ACTA-Abkommen: EU-Parlament warnt Kommission
10. März 2010 0 KommentareDas Europaparlament hat mit einer Mehrheit von 633 Stimmen eine Resolution zum ACTA-Abkommen angenommen und darin klargestellt, dass die EU-Kommission ihre bisherigen Geheimverhandlungen um das Abkommen abbrechen muss. Die Abgeordneten verlangen Einblick in die Verhandlungsdokumente zum geplanten internationalen Abkommen gegen Produktpiraterie und Urheberrechtsverletzungen (ACTA). Sie wollen in die laufenden Verhandlungen eingebunden werden.
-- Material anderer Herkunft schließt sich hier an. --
Definition store_transition (transition : WorkflowTransition S A O) : Result StoredTransition :=
  let state_json state :=
    serialize_bounded (wh_state handler) "workflow state" state MAX_INPUT_STATE_PAYLOAD_BYTES in
  match transition with
  | RunActivity state activity => res_map (λ s, StRunActivity s activity) (state_json state)
  | RunChild state child => res_map (λ s, StRunChild s child) (state_json state)
  | SleepUntil state wake_at_millis =>
      res_map (λ s, StSleepUntil s wake_at_millis) (state_json state)
  | WaitForApproval state approval expires_at_millis =>
      let? s := state_json state in
      let? approval_json := serialize_bounded (wh_approval handler) "approval request" approval
                              MAX_EVENT_METADATA_BYTES in
      Ok (StWaitForApproval s approval_json expires_at_millis)
  | Continue state => res_map StContinue (state_json state)
  | Complete output =>
      res_map StComplete
        (serialize_bounded (wh_output handler) "workflow output" output MAX_OUTPUT_BYTES)
  end.

(** [WorkflowAdapter::step_stored] *)
Definition adapter_step (workflow_id : option WorkflowId) (input_json state_json : string)
    (event : WorkflowEvent) : WorkflowDispatchError + StoredTransition :=
  match deserialize (wh_input handler) input_json with
  | Err error => inl (DurableDispatchError error)
  | Ok workflow =>
      match deserialize (wh_state handler) state_json with
      | Err error => inl (DurableDispatchError error)
      | Ok state =>
          match wh_step handler workflow workflow_id state event with
          | inl error => inl (HandlerError error)
          | inr transition =>
              match store_transition transition with
              | Err error => inl (DurableDispatchError error)
              | Ok stored => inr stored
              end
          end
      end
  end.

Definition dispatch_error_text (error : WorkflowDispatchError) : string :=
  match error with
  | HandlerError error =>
      "workflow handler failed: " +:+ we_category error +:+ ": " +:+ we_message error
  | DurableDispatchError error =>
      "workflow dispatch serialization failed: " +:+ error_text error
  end.

(** [WorkflowAdapter::prepare_start] *)
Definition adapter_prepare_start (input_json : string) : Result PreparedWorkflowStart :=
  let? workflow := deserialize_request (wh_input handler) "workflow input" input_json in
  let? input_json := serialize_bounded (wh_input handler) "workflow input" workflow
                       MAX_INPUT_STATE_PAYLOAD_BYTES in
  let? state_json := serialize_bounded (wh_state handler) "workflow state"
                       (wh_initial_state handler workflow) MAX_INPUT_STATE_PAYLOAD_BYTES in
  Ok {| ps_kind := wh_kind handler; ps_version := wh_version handler;
        ps_input_json := input_json; ps_state_json := state_json |}.

(** [WorkflowAdapter::validate_approval] *)
Definition adapter_validate_approval (decision_json : string) : Result string :=
  let? decision := deserialize_request (wh_approval handler) "approval decision" decision_json in
  serialize_bounded (wh_approval handler) "approval decision" decision MAX_EVENT_METADATA_BYTES.

(** The definition the registry holds; its step neither panics nor runs past
    its time, as [wh_step] is a function. *)
Definition adapter : WorkflowDefinition :=
  {| wd_kind := wh_kind handler;
     wd_version := wh_version handler;
     wd_step := λ workflow_id input_json state_json event,
       match adapter_step workflow_id input_json state_json event with
       | inl error => StepFailed (dispatch_error_text error)
       | inr transition => Stepped transition
       end;
     wd_prepare_start := adapter_prepare_start;
     wd_validate_approval := adapter_validate_approval |}.
End adapter.

(** [impl<F: DurableFlow> WorkflowHandler for F]: the flow of an input. *)
Definition flow_handler `{ErrorTexts} {W O} (kind : string) (version : Z) (input : Json W)
    (journal : Json FlowJournal) (approval : Json unit) (output : Json O)
    (flow : W → option WorkflowId → Flow O) : WorkflowHandler W FlowJournal unit O :=
  {| wh_kind := kind; wh_version := version; wh_input := input; wh_state := journal;
     wh_approval := approval; wh_output := output;
     wh_initial_state := λ _, initial_state;
     wh_step := λ workflow workflow_id state event,
       flow_step (flow workflow workflow_id) workflow_id state event |}.

(** * Activations from the stored state *)

(** How a run that ends with [result] is stored: its output, within bounds, or
    the message of its failure. *)
Definition stored_ending `{ErrorTexts} {O} (output : Json O) (result : WorkflowError + O)
    (ending : string + string) : Prop :=
  match result, ending with
  | inr value, inr text => json_of output value = inr text ∧ (str_len text ≤ MAX_OUTPUT_BYTES)%nat
  | inl error, inl message => message = dispatch_error_text (HandlerError error)
  | _, _ => False
  end.

Section stored.
Context `{ErrorTexts} (world : World) (workflow_id : option WorkflowId).

(** What an activation leaves in the database, the answer of the world to its
    command, and the next activation, until the workflow ends: with its stored
    output, or with the message of its failure. *)
Fixpoint stored_activations (fuel : nat) (definition : WorkflowDefinition)
    (input_json : string) (position : nat) (state_json : string) (event : WorkflowEvent)
    : option (list PendingStep * (string + string)) :=
  match fuel with
  | 0%nat => None
  | S fuel =>
      let next state_json pending :=
        '(commands, result) ← stored_activations fuel definition input_json (S position)
                                state_json (answer_event world position pending);
        Some (pending :: commands, result) in
      match wd_step definition workflow_id input_json state_json event with
      | StepFailed message => Some ([], inl message)
      | Stepped (StComplete output_json) => Some ([], inr output_json)
      | Stepped (StRunActivity state_json activity) => next state_json (PendingActivity activity)
      | Stepped (StRunChild state_json child) => next state_json (PendingChild child)
      | Stepped (StSleepUntil state_json wake_at_millis) =>
          next state_json (PendingSleep wake_at_millis)
      | Stepped (StWaitForApproval _ _ _) | Stepped (StContinue _) => None
      | StepPanicked _ | StepTimedOut => None
      end
  end.

Context {W O : Type} (handler : WorkflowHandler W FlowJournal unit O).
Context (flow : Flow O) (input_json : string) (workflow : W).
Hypothesis Hinput : json_to (wh_input handler) input_json = inr workflow.
Hypothesis Hstep : ∀ state event,
  wh_step handler workflow workflow_id state event = flow_step flow workflow_id state event.

(** A journal that is read back from its text, which is within bounds. *)
Definition journal_stored (journal : FlowJournal) (text : string) : Prop :=
  json_of (wh_state handler) journal = inr text ∧ json_to (wh_state handler) text = inr journal
  ∧ (str_len text ≤ MAX_INPUT_STATE_PAYLOAD_BYTES)%nat.

Lemma serialize_bounded_fits {T} (json : Json T) field value text max_bytes :
  json_of json value = inr text → (str_len text ≤ max_bytes)%nat →
  serialize_bounded json field value max_bytes = Ok text.
Proof.
  intros E Hle. unfold serialize_bounded. rewrite E. cbn [serialized res_bind].
  unfold ensure_size. by rewrite (proj2 (Nat.ltb_ge _ _) Hle).
Qed.

Lemma stored_activations_direct commands result (texts : nat → string) ending :
  propagates flow → direct world workflow_id flow 0 = (commands, result) →
  (Z.of_nat (length commands) ≤ u32_max)%Z →
  (∀ k, (k ≤ length commands)%nat →
     journal_stored (MkFlowJournal (take k (journal_of world 0 commands))) (texts k)) →
  stored_ending (wh_output handler) (final result) ending →
  ∀ fuel k text journal event,
    json_to (wh_state handler) text = inr journal →
    apply_event journal event = inr (MkFlowJournal (take k (journal_of world 0 commands))) →
    (k ≤ length commands)%nat → (length commands - k < fuel)%nat →
    stored_activations fuel (adapter handler) input_json k text event
      = Some (drop k commands, ending).
Proof.
  intros Hp Hd Hu Htexts Hend. induction fuel as [|fuel IH]; [lia|].
  intros k text journal event Hj He Hk Hf. cbn [stored_activations adapter wd_step].
  unfold adapter_step, deserialize. rewrite Hinput, Hj. cbn [serialized]. rewrite Hstep.
  rewrite (flow_step_at world workflow_id flow commands result k journal event Hp Hd Hk He).
  destruct (commands !! k) as [pending|] eqn:Ek.
  - pose proof (lookup_lt_Some _ _ _ Ek) as Hlt. destruct (Htexts k Hk) as (Hto & Hof & Hfit).
    pose proof (IH (S k) (texts k) _ _ Hof (apply_answer_at world _ _ _ Hu Ek)
      ltac:(lia) ltac:(lia)) as Hnext.
    rewrite (drop_S _ _ _ Ek).
    destruct pending; cbn [emitted]; unfold store_transition;
      rewrite (serialize_bounded_fits _ _ _ _ _ Hto Hfit); cbn [res_map]; by rewrite Hnext.
  - apply lookup_ge_None in Ek. rewrite drop_ge by done.
    destruct (final result) as [error|output], ending as [message|out]; try done.
    + by rewrite Hend.
    + destruct Hend as [Ho Hfit]. unfold store_transition.
      by rewrite (serialize_bounded_fits _ _ _ _ _ Ho Hfit).
Qed.
End stored.

(** * The property *)

(** [serde_json] reads back what it wrote. *)
Definition json_roundtrip {T} (json : Json T) : Prop :=
  ∀ value text, json_of json value = inr text → json_to json text = inr value.

Definition json_fits {T} (json : Json T) (value : T) (max_bytes : nat) : Prop :=
  ∃ text, json_of json value = inr text ∧ (str_len text ≤ max_bytes)%nat.

Lemma serialize_bounded_Ok {T} (json : Json T) field value max_bytes text :
  serialize_bounded json field value max_bytes = Ok text → json_of json value = inr text.
Proof.
  unfold serialize_bounded. destruct (json_of json value) as [|text']; [done|].
  cbn [serialized res_bind]. destruct (ensure_size _ _ _); [|done]. by intros [= <-].
Qed.

Section property.
Context `{ErrorTexts} (world : World) (workflow_id : option WorkflowId) {W O : Type}.
Context (kind : string) (version : Z) (input : Json W) (journal : Json FlowJournal)
  (approval : Json unit) (output : Json O) (flow : W → option WorkflowId → Flow O).

(** C14: S31 and S33, and the promise of flows: a flow whose code passes
    suspensions and definition errors on (with [?]), started through its
    registered definition and activated from its stored input and state until
    it ends, issues exactly the commands of one uninterrupted run of that
    code, each once and in the same order, and stores the output or the
    failure of that run, whatever its activities and children answer. One
    activation more than it has commands suffices. The journals of the run
    have to fit the state column, its output the output column, and the
    serializer has to read back what it wrote. *)
Theorem stored_replay_is_execution (request : string) (workflow : W)
    (prepared : PreparedWorkflowStart) (commands : list PendingStep) (result : WfResult O)
    (ending : string + string) (fuel : nat) :
  let handler := flow_handler kind version input journal approval output flow in
  json_roundtrip input → json_roundtrip journal →
  json_to input request = inr workflow →
  wd_prepare_start (adapter handler) request = Ok prepared →
  propagates (flow workflow workflow_id) →
  direct world workflow_id (flow workflow workflow_id) 0 = (commands, result) →
  (Z.of_nat (length commands) ≤ u32_max)%Z →
  (∀ k, (k ≤ length commands)%nat →
     json_fits journal (MkFlowJournal (take k (journal_of world 0 commands)))
       MAX_INPUT_STATE_PAYLOAD_BYTES) →
  stored_ending output (final result) ending →
  (length commands < fuel)%nat →
  stored_activations world workflow_id fuel (adapter handler) (ps_input_json prepared) 0
    (ps_state_json prepared) Started = Some (commands, ending).
Proof.
  intros handler Hin Hjo Hreq Hprep Hp Hd Hu Hfits Hend Hf.
  cbn [adapter wd_prepare_start] in Hprep.
  unfold adapter_prepare_start, deserialize_request in Hprep.
  cbn [handler flow_handler wh_input wh_state wh_initial_state] in Hprep.
  rewrite Hreq in Hprep. cbn [res_bind] in Hprep.
  apply res_bind_Ok in Hprep as (input_json & Hi%serialize_bounded_Ok & Hprep).
  apply res_bind_Ok in Hprep as (state_json & Hs%serialize_bounded_Ok & Hprep).
  injection Hprep as <-. cbn [ps_input_json ps_state_json].
  assert (∀ k, (k ≤ length commands)%nat →
    journal_stored handler (MkFlowJournal (take k (journal_of world 0 commands)))
      match json_of journal (MkFlowJournal (take k (journal_of world 0 commands))) with
      | inr text => text | inl _ => "" end) as Hstored.
  { intros k (text & Ht & Hle)%Hfits. unfold journal_stored.
    cbn [handler flow_handler wh_state]. rewrite Ht. auto. }
  apply (stored_activations_direct world workflow_id handler (flow workflow workflow_id) _ workflow
    (Hin _ _ Hi) (λ _ _, eq_refl) commands result _ ending Hp Hd Hu Hstored Hend fuel 0
    state_json initial_state Started); [by apply Hjo|done|lia|lia].
Qed.
End property.

(** * The pipeline, stored *)

Definition text_json : Json string := MkJson inr inr.

Definition unit_json : Json unit := MkJson (λ _, inr "null") (λ _, inr tt).

Definition entry_code (entry : JournalEntry) : string * option Z * (string + string * string) :=
  (je_step_kind entry, je_step_version entry,
   match je_outcome entry with
   | FlowSucceeded json => inl json
   | FlowFailed category message => inr (category, message)
   end).

Definition entry_decode (code : string * option Z * (string + string * string)) : JournalEntry :=
  MkJournalEntry code.1.1 code.1.2
    match code.2 with
    | inl json => FlowSucceeded json
    | inr (category, message) => FlowFailed category message
    end.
Nach dem Vertrag von Lissabon muss das Europäische Parlament dem Abkommen zustimmen. Die Parlamentarier drohen mit einer Ablehnung des ACTA-Abkommens und mit einer Klage beim Europäischen Gerichtshof. ACTA steht für Anti-Counterfeiting Trade Agreement. Das Abkommen könnte Internetprovider dazu verpflichten, das Internetangebot zu kontrollieren, einzuschränken und Nutzern den Netzzugang zu sperren. Obwohl die betroffenen Staaten und die EU-Kommission bisher geheim verhandeln, sind einige vertrauliche Dokumente an die Öffentlichkeit gelangt. Besonders groß ist die Kritik am offenbar angestrebten Three-Strikes-Modell, wonach den Nutzern bei dreimaliger Urheberrechtsverletzungen der Internetzugang abgeschaltet werden soll.
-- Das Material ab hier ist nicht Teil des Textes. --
(* ===== verification/AdminTypes.v ===== *)
(** The read models of the admin API ([admin/types.rs]), and the statements
    that build them.

    A read operation of the API takes no transaction: its statements run one
    after the other on a pooled connection and each sees the tables as they
    are then. [Query] is such a computation: statement [i] reads the [i]-th
    snapshot of a history of the tables and of the database clock. That a
    connection or a statement fails is not represented. *)
From stdpp Require Import base gmap list strings.
From Stdlib Require Import ZArith Lia.
From S2P Require Import Prelude.
From S2P Require Import Errors.
From S2P Require Import Status.
From S2P Require Import Rows.
From S2P Require Import Database.
From S2P Require Import Calendar.

(** * Statements *)

Record Snapshot := MkSnapshot { sn_db : Db; sn_now : DbMillis }.

Definition Query (A : Type) : Type := (nat → Snapshot) → nat → Result (A * nat).

Definition q_ret {A} (a : A) : Query A := λ _ i, Ok (a, i).
Definition q_bind {A B} (m : Query A) (f : A → Query B) : Query B := λ h i,
  match m h i with
  | Ok (a, i') => f a h i'
  | Err err => Err err
  end.
Definition q_lift {A} (r : Result A) : Query A := λ _ i,
  match r with Ok a => Ok (a, i) | Err err => Err err end.

(** One [SELECT]. *)
Definition statement {A} (select : Db → A) : Query A := λ h i, Ok (select (sn_db (h i)), S i).

(** [persistence::database_now_millis] on a connection of its own. *)
Definition sample_now : Query DbMillis := λ h i, Ok (sn_now (h i), S i).

Declare Scope query_scope.
Delimit Scope query_scope with query.
Notation "'let*' x ':=' m 'in' k" := (q_bind m (λ x, k))
  (at level 10, x binder, m at level 100, k at level 200) : query_scope.
Notation "'do*' m 'in' k" := (q_bind m (λ _, k))
  (at level 10, m at level 100, k at level 200) : query_scope.
Open Scope query_scope.

(** The body of a [for] whose rounds run statements, with its results. *)
Fixpoint q_map {A B} (f : A → Query B) (l : list A) : Query (list B) :=
  match l with
  | [] => q_ret []
  | x :: xs => let* y := f x in let* ys := q_map f xs in q_ret (y :: ys)
  end.

(** What an operation returns on a history. *)
Definition answer_from {A} (m : Query A) (h : nat → Snapshot) (i : nat) : Result A :=
  match m h i with Ok (a, _) => Ok a | Err err => Err err end.
Definition run_query {A} (m : Query A) (h : nat → Snapshot) : Result A := answer_from m h 0.

Section answers.
Context {A B : Type} (h : nat → Snapshot) (i : nat).

Lemma answer_lift (r : Result A) : answer_from (q_lift r) h i = r.
Proof. by destruct r. Qed.

Lemma answer_ret (a : A) : answer_from (q_ret a) h i = Ok a.
Proof. done. Qed.

Lemma answer_bind_lift (r : Result A) (f : A → Query B) :
  answer_from (q_bind (q_lift r) f) h i = (let? a := r in answer_from (f a) h i).
Proof. by destruct r. Qed.

Lemma answer_bind_statement (select : Db → A) (f : A → Query B) :
  answer_from (q_bind (statement select) f) h i = answer_from (f (select (sn_db (h i)))) h (S i).
Proof. done. Qed.

Lemma answer_bind_now (f : DbMillis → Query B) :
  answer_from (q_bind sample_now f) h i = answer_from (f (sn_now (h i))) h (S i).
Proof. done. Qed.

Lemma answer_bind_ret (a : A) (f : A → Query B) :
  answer_from (q_bind (q_ret a) f) h i = answer_from (f a) h i.
Proof. done. Qed.

Lemma answer_bind_last (m : Query A) (f : A → B) a :
  answer_from m h i = Ok a → answer_from (q_bind m (λ a, q_ret (f a))) h i = Ok (f a).
Proof. unfold answer_from, q_bind. destruct (m h i) as [[]|]; [|done]. by intros [= ->]. Qed.

Lemma q_bind_assoc {C} (m : Query A) (f : A → Query C) (g : C → Query B) :
  q_bind (q_bind m f) g h i = q_bind m (λ a, q_bind (f a) g) h i.
Proof. unfold q_bind. by destruct (m h i) as [[]|]. Qed.
End answers.

Create Rewrite HintDb answers.
#[export] Hint Rewrite @answer_lift @answer_ret @answer_bind_lift @answer_bind_statement
  @answer_bind_now @answer_bind_ret : answers.

Lemma collect_fmap {A B C} (f : B → Result C) (g : A → B) l :
  collect f (g <$> l) = collect (f ∘ g) l.
Proof. induction l as [|x xs IH]; [done|]. rewrite fmap_cons. simpl. by rewrite IH. Qed.

(** The rows of a table. *)
Definition table {R K} `{Countable K} (m : gmap K R) : list R := snd <$> map_to_list m.

Lemma elem_of_table {R K} `{Countable K} (m : gmap K R) r :
  r ∈ table m ↔ ∃ k, m !! k = Some r.
Proof.
  unfold table. rewrite list_elem_of_fmap. split.
  - intros ([k r'] & -> & Hin%elem_of_map_to_list). by exists k.
  - intros (k & Hin). exists (k, r). by rewrite elem_of_map_to_list.
Qed.

(** * Pages *)

Definition MAX_ADMIN_PAGE_SIZE : Z := 100.
Definition MAX_TIMELINE_PAGE_SIZE : Z := 200.
Definition DEFAULT_ADMIN_PAGE_SIZE : Z := 50.

Record PageRequest := MkPageRequest { pg_cursor : option string; pg_limit : option Z }.

Definition bounded_limit (self : PageRequest) (maximum : Z) : Result Z :=
  let limit := default DEFAULT_ADMIN_PAGE_SIZE (pg_limit self) in
  if (limit =? 0)%Z || (maximum <? limit)%Z
  then Err (InvalidDefinition ("page limit must contain 1 to " +:+ fmt maximum +:+ " entries"))
  else Ok limit.

Record AdminPage (T : Type) := MkAdminPage { page_items : list T; page_next_cursor : option string }.
Arguments MkAdminPage {T}.
Arguments page_items {T}.
Arguments page_next_cursor {T}.

(** * JSON columns *)

(** [serde_json::from_str] to a value, or the text of its error. *)
Class JsonText := {
  JsonValue : Type;
  json_from_str : string → JsonValue + string;
}.

Section types.
Context `{JsonText}.

Record JsonFieldSummary := MkJsonFieldSummary {
  jf_present : bool;
  jf_bytes : nat;
  jf_value : option JsonValue;
}.

(** What a list shows of a column: its size. *)
Definition from_required (value : string) : JsonFieldSummary :=
  MkJsonFieldSummary true (str_len value) None.

Definition from_optional (value : option string) : JsonFieldSummary :=
  MkJsonFieldSummary (bool_decide (is_Some value)) (from_option str_len 0%nat value) None.

Definition from_required_json (raw : string) : Result JsonFieldSummary :=
  match json_from_str raw with
  | inl value => Ok (MkJsonFieldSummary true (str_len raw) (Some value))
  | inr error => Err (InvalidState ("persisted JSON is invalid: " +:+ error))
  end.

Definition from_optional_json (raw : option string) : Result JsonFieldSummary :=
  match raw with
  | Some raw => from_required_json raw
  | None => Ok (MkJsonFieldSummary false 0 None)
  end.

(** * Filters *)

Record WorkflowListFilter := MkWorkflowListFilter {
  wlf_page : PageRequest;
  wlf_kind : option string;
  wlf_version : option Z;
  wlf_status : option string;
  wlf_schedule_run_id : option ScheduleRunId;
  wlf_root_workflow_id : option WorkflowId;
  wlf_created_after : option Z;
  wlf_created_before : option Z;
  wlf_waiting_approval : option bool;
}.

Record ActivityListFilter := MkActivityListFilter {
  alf_page : PageRequest;
  alf_workflow_id : option WorkflowId;
  alf_kind : option string;
  alf_version : option Z;
  alf_topic : option string;
  alf_status : option string;
  alf_created_after : option Z;
  alf_created_before : option Z;
}.

Record ActivityDetailRequest := MkActivityDetailRequest {
  adr_attempt_cursor : option string;
  adr_attempt_limit : option Z;
  adr_progress_cursor : option string;
  adr_progress_limit : option Z;
}.

Record ApprovalListFilter := MkApprovalListFilter {
  plf_page : PageRequest;
  plf_workflow_id : option WorkflowId;
  plf_kind : option string;
  plf_version : option Z;
  plf_status : option string;
  plf_requested_after : option Z;
  plf_requested_before : option Z;
}.

(** * Summaries *)

Record WorkflowSummary := MkWorkflowSummary {
  wsum_id : WorkflowId;
  wsum_kind : string;
  wsum_version : Z;
  wsum_status : string;
  wsum_wait_kind : option string;
  wsum_schedule_run_id : option ScheduleRunId;
  wsum_root_workflow_id : option WorkflowId;
  wsum_restarted_from_workflow_id : option WorkflowId;
  wsum_input : JsonFieldSummary;
  wsum_state : JsonFieldSummary;
  wsum_result : JsonFieldSummary;
  wsum_error_category : option string;
  wsum_error_message : option string;
  wsum_created_at : Z;
  wsum_updated_at : Z;
  wsum_completed_at : option Z;
}.

Record ActivitySummary := MkActivitySummary {
  asum_id : ActivityId;
  asum_workflow_id : WorkflowId;
  asum_kind : string;
  asum_version : Z;
  asum_topic : string;
  asum_status : string;
  asum_replacement_number : Z;
  asum_attempt_count : Z;
  asum_max_attempts : Z;
  asum_operation_key : option string;
  asum_root_activity_id : option ActivityId;
  asum_replaces_activity_id : option ActivityId;
  asum_payload : JsonFieldSummary;
  asum_provider_result : JsonFieldSummary;
  asum_error_category : option string;
  asum_error_message : option string;
  asum_available_at : Z;
  asum_created_at : Z;
  asum_updated_at : Z;
  asum_completed_at : option Z;
}.

Record ActivityAttemptSummary := MkActivityAttemptSummary {
  atsum_activity_id : ActivityId;
  atsum_attempt_number : Z;
  atsum_worker_id : string;
  atsum_started_at : Z;
  atsum_heartbeat_at : Z;
  atsum_finished_at : option Z;
  atsum_outcome : option string;
  atsum_error_category : option string;
  atsum_error_message : option string;
  atsum_provider_result : JsonFieldSummary;
}.

Record ProgressSummary := MkProgressSummary {
  psum_activity_id : ActivityId;
  psum_attempt_number : Z;
  psum_sequence : Z;
  psum_code : string;
  psum_description : string;
  psum_completed_units : option Z;
  psum_total_units : option Z;
  psum_severity : string;
  psum_created_at : Z;
}.

Record ApprovalSummary := MkApprovalSummary {
  apsum_id : ApprovalId;
  apsum_workflow_id : WorkflowId;
  apsum_kind : string;
  apsum_version : Z;
  apsum_status : string;
  apsum_decision : JsonFieldSummary;
  apsum_decided_by : option Z;
  apsum_operator_reason : option string;
  apsum_requested_at : Z;
  apsum_expires_at : option Z;
  apsum_resolved_at : option Z;
}.

Record ActivityDetail := MkActivityDetail {
  det_activity : ActivitySummary;
  det_attempts : AdminPage ActivityAttemptSummary;
  det_progress : AdminPage ProgressSummary;
}.

Inductive TimelineEntry :=
  | EntryWorkflowEvent (event_type : string) (actor_type actor_id reason : option string)
      (occurred_at : Z)
  | EntryActivity (activity : ActivitySummary)
  | EntryActivityAttempt (attempt : ActivityAttemptSummary)
  | EntryProgress (progress : ProgressSummary)
  | EntryApproval (approval : ApprovalSummary).
End types.

(** * Topic metrics *)

Record HourlyThroughputBucket := MkHourlyThroughputBucket {
  hb_starts_at : Z;
  hb_completed_count : Z;
}.

Record TopicMetrics := MkTopicMetrics {
  tm_topic : string;
  tm_max_concurrency : Z;
  tm_configured_max_concurrency : Z;
  tm_configuration_mismatch : bool;
  tm_active_count : Z;
  tm_available_capacity : Z;
  tm_ready_count : Z;
  tm_retry_scheduled_count : Z;
  tm_dead_letter_count : Z;
  tm_oldest_ready_age_millis : option Z;
  tm_oldest_active_age_millis : option Z;
  tm_hourly_throughput : list HourlyThroughputBucket;
  tm_captured_at : Z;
}.

(** * Schedules *)

Record ScheduleStateSummary := MkScheduleStateSummary {
  sss_definition_fingerprint : string;
  sss_definition_version : Z;
  sss_next_local_occurrence : string;
  sss_next_occurrence_at : Z;
  sss_last_materialized_at : option Z;
  sss_paused_at : option Z;
  sss_paused_by : option Z;
  sss_pause_reason : option string;
  sss_created_at : Z;
  sss_updated_at : Z;
}.

Inductive ScheduleHealthIssue :=
  | MissingState
  | UnregisteredState
  | IssueDefinitionMismatch (registered_version persisted_version : Z).

Record ScheduleRunSummary := MkScheduleRunSummary {
  srs_id : ScheduleRunId;
  srs_schedule_key : string;
  srs_local_occurrence : string;
  srs_scheduled_for : Z;
  srs_materialized_at : Z;
  srs_status : string;
  srs_reason : option string;
  srs_actor_id : option Z;
  srs_workflow_id : option WorkflowId;
  srs_workflow_status : option string;
  srs_workflow_completed_at : option Z;
  srs_created_at : Z;
}.

Record ScheduleSummary := MkScheduleSummary {
  sksum_key : string;
  sksum_registered_version : option Z;
  sksum_registered_fingerprint : option string;
  sksum_cron : option string;
  sksum_timezone : option string;
  sksum_misfire : option MisfirePolicy;
  sksum_overlap : option OverlapPolicy;
  sksum_misfire_grace_millis : option Z;
  sksum_state : option ScheduleStateSummary;
  sksum_active_overlap_count : Z;
  sksum_skipped_count : Z;
  sksum_coalesced_count : Z;
  sksum_last_run : option ScheduleRunSummary;
  sksum_recent_runs : list ScheduleRunSummary;
  sksum_health_issues : list ScheduleHealthIssue;
}.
Die Parlamentarier fordern, dass neben den Mitgliedstaaten auch Parlamentsvertreter bei den Verhandlungen mit am Tisch sitzen. Das Parlament hat im Februar bereits das umstrittene Swift-Abkommen über die Weitergabe von Bankdaten an die USA abgelehnt. Produktpiraterie und Urheberrechtsverletzung müssen ohne Zweifel rigoros bekämpft werden. Dieser legitime Kampf darf jedoch nicht für die Umgehung von vom Europaparlament beschlossenen Bestimmungen missbraucht werden.
Hintergrund
ACTA soll den globalen Kampf gegen Produktfälschungen, gefälschte Medikamente oder Datenklau stärken. Am Verhandlungstisch sitzen unter anderem die USA, die Schweiz, Japan, Südkorea, Singapur, Mexiko und Australien. Die nächste Runde beginnt im April in Neuseeland. Das ACTA-Abkommen verhandelt EU-Handelskommissar Karel de Gucht. Er kündigte an, dass die EU-Kommission bei der nächsten Verhandlungsrunde "rigoros auf die Veröffentlichung des Texts" drängen werde. Da alle Verhandlungspartner derzeit Vertraulichkeit vereinbart hätten, müssten aber alle Verhandlungspartner der Dokumentenfreigabe zustimmen.
Das Europaparlament darf mit dem am 1. Dezember 2009 in Kraft getretenen EU-Vertrag von Lissabon bei internationalen Abkommen, die Europa abschließt, mitentscheiden. Bereits im November 2009 hatten die Volksvertreter im Rahmen des EU-Telekom-Paketes durchgesetzt, dass einer Internetsperrung ein faires und unabhängiges Rechtsverfahren vorangehen muss.